** INSTRUCTIONS TO FOLLOW **
Every line from the start of the records below to the line containing "- a JavaScript string is a [string];" should be retyped exactly, that line included, and no others.

::::

(** * core-js-101, [src/06-objects-tasks.js]: objects tasks

    A shallow embedding of the four exported definitions of the module
    ([Rectangle], [getJSON], [fromJSON] and [cssSelectorBuilder]) together
    with the two classes behind the selector builder ([CSSPath] and
    [CSSCombinedPath]), followed by the properties proved about them.

    Conventions of the embedding:
    - a JavaScript number is an IEEE 754 binary64 value ([float]);
    - a JavaScript string is a [string];
    - the object literal [this.css] of a [CSSPath] is a finite map from
      property names to strings; reading a missing property is [None]
      (JavaScript's [undefined]);
    - a method that mutates [this] and may [throw] is a function from the
      state of [this] to the new state and a completion; a method that
      ends with [return this] completes with [tt], the object it returns
      being that new state;
    - [JSON.stringify], [JSON.parse] and what else [getJSON] and [fromJSON]
      take from the host are a parameter; [Object.create] and
      [Object.assign] follow ECMAScript on ordinary objects. *)

From Stdlib Require Import ZArith PrimFloat Sorted Ascii String.
From stdpp Require Import gmap strings pretty list fin_maps.

Local Open Scope string_scope.

(** ** Completions and methods *)

(** [new Error(message)]. *)
Record Error : Type := mkError { message : string }.

(** The outcome of evaluating a call: a value, or a thrown error. *)
Inductive completion (A : Type) : Type :=
| Normal (a : A)
| Throw (e : Error).
Arguments Normal {A} a.
Arguments Throw {A} e.

Definition is_Normal {A} (c : completion A) : bool :=
  match c with Normal _ => true | Throw _ => false end.

(** A method of an object whose state has type [S]: it receives the state
    of [this] and gives back the state it leaves behind, also when it
    throws. *)
Definition method (S A : Type) : Type := S → S * completion A.

Definition method_ret {S A} (a : A) : method S A := λ this, (this, Normal a).

Definition method_bind {S A B} (m : method S A) (k : A → method S B)
  : method S B :=
  λ this,
    match m this with
    | (this', Normal a) => k a this'
    | (this', Throw e) => (this', Throw e)
    end.

Definition throw {S A} (e : Error) : method S A := λ this, (this, Throw e).

Declare Scope method_scope.
Delimit Scope method_scope with method.
Notation "x <- m ;; k" := (method_bind m (λ x, k))
  (at level 20, m at level 99, k at level 200, only parsing) : method_scope.
Notation "m ;; k" := (method_bind m (λ _, k))
  (at level 100, k at level 200, only parsing, right associativity)
  : method_scope.
Local Open Scope method_scope.

(** ** JavaScript primitives used by the module *)

(** Truthiness of a property read: [undefined] and the empty string are
    falsy, every other string is truthy. *)
Definition truthy (v : option string) : bool :=
  match v with
  | Some (String _ _) => true
  | Some EmptyString | None => false
  end.

(** String conversion of a property read, as [+=] and template literals
    perform it. *)
Definition toString (v : option string) : string :=
  match v with
  | Some s => s
  | None => "undefined"
  end.

(** [Array.prototype.indexOf]: the first index of [x], or [-1]. *)
Fixpoint indexOf (x : string) (l : list string) : Z :=
  match l with
  | [] => -1
  | y :: l' =>
    if String.eqb y x then 0
    else match indexOf x l' with
         | Z.neg _ => -1
         | i => i + 1
         end
  end%Z.

(** [Array.prototype.slice(start)]: a negative [start] counts from the
    end of the array. *)
Definition slice (start : Z) (l : list string) : list string :=
  if (start <? 0)%Z
  then drop (Z.to_nat (Z.max 0 (Z.of_nat (length l) + start))) l
  else drop (Z.to_nat start) l.

(** [Array.prototype.some]. *)
Definition some {A} (p : A → bool) (l : list A) : bool := existsb p l.

(** ** class CSSPath *)

Module CSSPath.

(** The state of an instance is its only field, [this.css]. *)
Abbreviation t := (gmap string string).

Definition constructor : t := ∅.

(** [this.css[f]] *)
Definition get (f : string) : method t (option string) :=
  λ this, (this, Normal (this !! f)).

(** [this.css[f] = v] *)
Definition set (f : string) (v : string) : method t unit :=
  λ this, (<[f := v]> this, Normal tt).

Definition duplicateError : Error :=
  mkError "Element, id and pseudo-element should not occur more then one time inside the selector".

Definition orderError : Error :=
  mkError "Selector parts should be arranged in the following order: element, id, class, attribute, pseudo-class, pseudo-element".

Definition order : list string :=
  ["element"; "id"; "class"; "attribute"; "pseudoClass"; "pseudoElement"].

Definition checkOrder (field : string) : method t unit :=
  λ this,
    let prev :=
      some (λ f, truthy (this !! f)) (slice (indexOf field order + 1) order) in
    if prev then throw orderError this else method_ret tt this.

Definition element (value : string) : method t unit :=
  cur <- get "element" ;;
  (if truthy cur then throw duplicateError else method_ret tt) ;;
  checkOrder "element" ;;
  set "element" value.

Definition id (value : string) : method t unit :=
  cur <- get "id" ;;
  (if truthy cur then throw duplicateError else method_ret tt) ;;
  checkOrder "id" ;;
  set "id" ("#" +:+ value).

Definition pseudoElement (value : string) : method t unit :=
  cur <- get "pseudoElement" ;;
  (if truthy cur then throw duplicateError else method_ret tt) ;;
  checkOrder "pseudoElement" ;;
  set "pseudoElement" ("::" +:+ value).

Definition class (value : string) : method t unit :=
  cur <- get "class" ;;
  (if negb (truthy cur) then set "class" "" else method_ret tt) ;;
  checkOrder "class" ;;
  cur <- get "class" ;;
  set "class" (toString cur +:+ "." +:+ value).

Definition attr (value : string) : method t unit :=
  cur <- get "attribute" ;;
  (if negb (truthy cur) then set "attribute" "" else method_ret tt) ;;
  checkOrder "attribute" ;;
  cur <- get "attribute" ;;
  set "attribute" (toString cur +:+ "[" +:+ value +:+ "]").

Definition pseudoClass (value : string) : method t unit :=
  cur <- get "pseudoClass" ;;
  (if negb (truthy cur) then set "pseudoClass" "" else method_ret tt) ;;
  checkOrder "pseudoClass" ;;
  cur <- get "pseudoClass" ;;
  set "pseudoClass" (toString cur +:+ ":" +:+ value).

(** One [if (this.css.f) result += this.css.f] of [stringify]. *)
Definition addPart (this : t) (f : string) (result : string) : string :=
  if truthy (this !! f) then result +:+ toString (this !! f) else result.

Definition stringify (this : t) : string :=
  let result := "" in
  let result := addPart this "element" result in
  let result := addPart this "id" result in
  let result := addPart this "class" result in
  let result := addPart this "attribute" result in
  let result := addPart this "pseudoClass" result in
  let result := addPart this "pseudoElement" result in
  result.

End CSSPath.

(** ** class CSSCombinedPath *)

(** A selector object is an instance of one of the two classes; calling
    [stringify] on it dispatches on the class. *)
Inductive selector : Type :=
| Path (css : CSSPath.t)
| CombinedPath (firstSelector : selector) (combinator : string)
               (secondSelector : selector).

Definition completion_bind {A B} (c : completion A) (k : A → completion B)
  : completion B :=
  match c with
  | Normal a => k a
  | Throw e => Throw e
  end.

Module CSSCombinedPath.

Definition constructor (firstSelector : selector) (combinator : string)
  (secondSelector : selector) : selector :=
  CombinedPath firstSelector combinator secondSelector.

(** The template literal evaluates [this.firstSelector.stringify()], then
    [this.secondSelector.stringify()]; an error thrown by either call
    would propagate. *)
Fixpoint stringify (this : selector) : completion string :=
  match this with
  | Path css => Normal (CSSPath.stringify css)
  | CombinedPath firstSelector combinator secondSelector =>
    completion_bind (stringify firstSelector) (λ first,
    completion_bind (stringify secondSelector) (λ second,
    Normal (first +:+ " " +:+ combinator +:+ " " +:+ second)))
  end.

End CSSCombinedPath.

(** ** const cssSelectorBuilder *)

Module cssSelectorBuilder.

Definition element (value : string) : CSSPath.t * completion unit :=
  CSSPath.element value CSSPath.constructor.

Definition id (value : string) : CSSPath.t * completion unit :=
  CSSPath.id value CSSPath.constructor.

Definition class (value : string) : CSSPath.t * completion unit :=
  CSSPath.class value CSSPath.constructor.

Definition attr (value : string) : CSSPath.t * completion unit :=
  CSSPath.attr value CSSPath.constructor.

Definition pseudoClass (value : string) : CSSPath.t * completion unit :=
  CSSPath.pseudoClass value CSSPath.constructor.

Definition pseudoElement (value : string) : CSSPath.t * completion unit :=
  CSSPath.pseudoElement value CSSPath.constructor.

Definition combine (selector1 : selector) (combinator : string)
  (selector2 : selector) : completion selector :=
  Normal (CSSCombinedPath.constructor selector1 combinator selector2).

End cssSelectorBuilder.

(** ** Sequences of calls on one CSSPath instance *)

(** One of the six mutating calls, with its argument. *)
Inductive call : Type :=
| call_element (value : string)
| call_id (value : string)
| call_class (value : string)
| call_attr (value : string)
| call_pseudoClass (value : string)
| call_pseudoElement (value : string).

Definition invoke (c : call) : method CSSPath.t unit :=
  match c with
  | call_element value => CSSPath.element value
  | call_id value => CSSPath.id value
  | call_class value => CSSPath.class value
  | call_attr value => CSSPath.attr value
  | call_pseudoClass value => CSSPath.pseudoClass value
  | call_pseudoElement value => CSSPath.pseudoElement value
  end.

(** The same calls made through the facade, on a fresh instance. *)
Definition facade (c : call) : CSSPath.t * completion unit :=
  match c with
  | call_element value => cssSelectorBuilder.element value
  | call_id value => cssSelectorBuilder.id value
  | call_class value => cssSelectorBuilder.class value
  | call_attr value => cssSelectorBuilder.attr value
  | call_pseudoClass value => cssSelectorBuilder.pseudoClass value
  | call_pseudoElement value => cssSelectorBuilder.pseudoElement value
  end.

(** The property of [this.css] a call writes. *)
Definition field (c : call) : string :=
  match c with
  | call_element _ => "element"
  | call_id _ => "id"
  | call_class _ => "class"
  | call_attr _ => "attribute"
  | call_pseudoClass _ => "pseudoClass"
  | call_pseudoElement _ => "pseudoElement"
  end.

(** The position of a call's category in the precedence order. *)
Definition rank (c : call) : nat :=
  match c with
  | call_element _ => 0
  | call_id _ => 1
  | call_class _ => 2
  | call_attr _ => 3
  | call_pseudoClass _ => 4
  | call_pseudoElement _ => 5
  end.

(** Element, id and pseudo-element are the categories guarded against a
    second occurrence. *)
Definition once (c : call) : bool :=
  match c with
  | call_element _ | call_id _ | call_pseudoElement _ => true
  | _ => false
  end.

(** The text a call contributes to the selector. *)
Definition fragment (c : call) : string :=
  match c with
  | call_element value => value
  | call_id value => "#" +:+ value
  | call_class value => "." +:+ value
  | call_attr value => "[" +:+ value +:+ "]"
  | call_pseudoClass value => ":" +:+ value
  | call_pseudoElement value => "::" +:+ value
  end.

(** A chained expression [o.c1(v1).c2(v2)...]: each call is made on the
    object the previous one returned, and the first [throw] ends the
    evaluation. *)
Fixpoint chain (calls : list call) : method CSSPath.t unit :=
  match calls with
  | [] => method_ret tt
  | c :: calls' => invoke c ;; chain calls'
  end.

(** [builder.c1(v1).c2(v2)...]: the chain starts at the facade. *)
Definition build (calls : list call) : CSSPath.t * completion unit :=
  match calls with
  | [] => (CSSPath.constructor, Normal tt)
  | c :: calls' =>
    match facade c with
    | (this, Normal _) => chain calls' this
    | (this, Throw e) => (this, Throw e)
    end
  end.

::::

** YOUR RESPONSE **
(** * core-js-101, [src/06-objects-tasks.js]: objects tasks

    A shallow embedding of the four exported definitions of the module
    ([Rectangle], [getJSON], [fromJSON] and [cssSelectorBuilder]) together
    with the two classes behind the selector builder ([CSSPath] and
    [CSSCombinedPath]), followed by the properties proved about them.

    Conventions of the embedding:
    - a JavaScript number is an IEEE 754 binary64 value ([float]);
    - a JavaScript string is a [string];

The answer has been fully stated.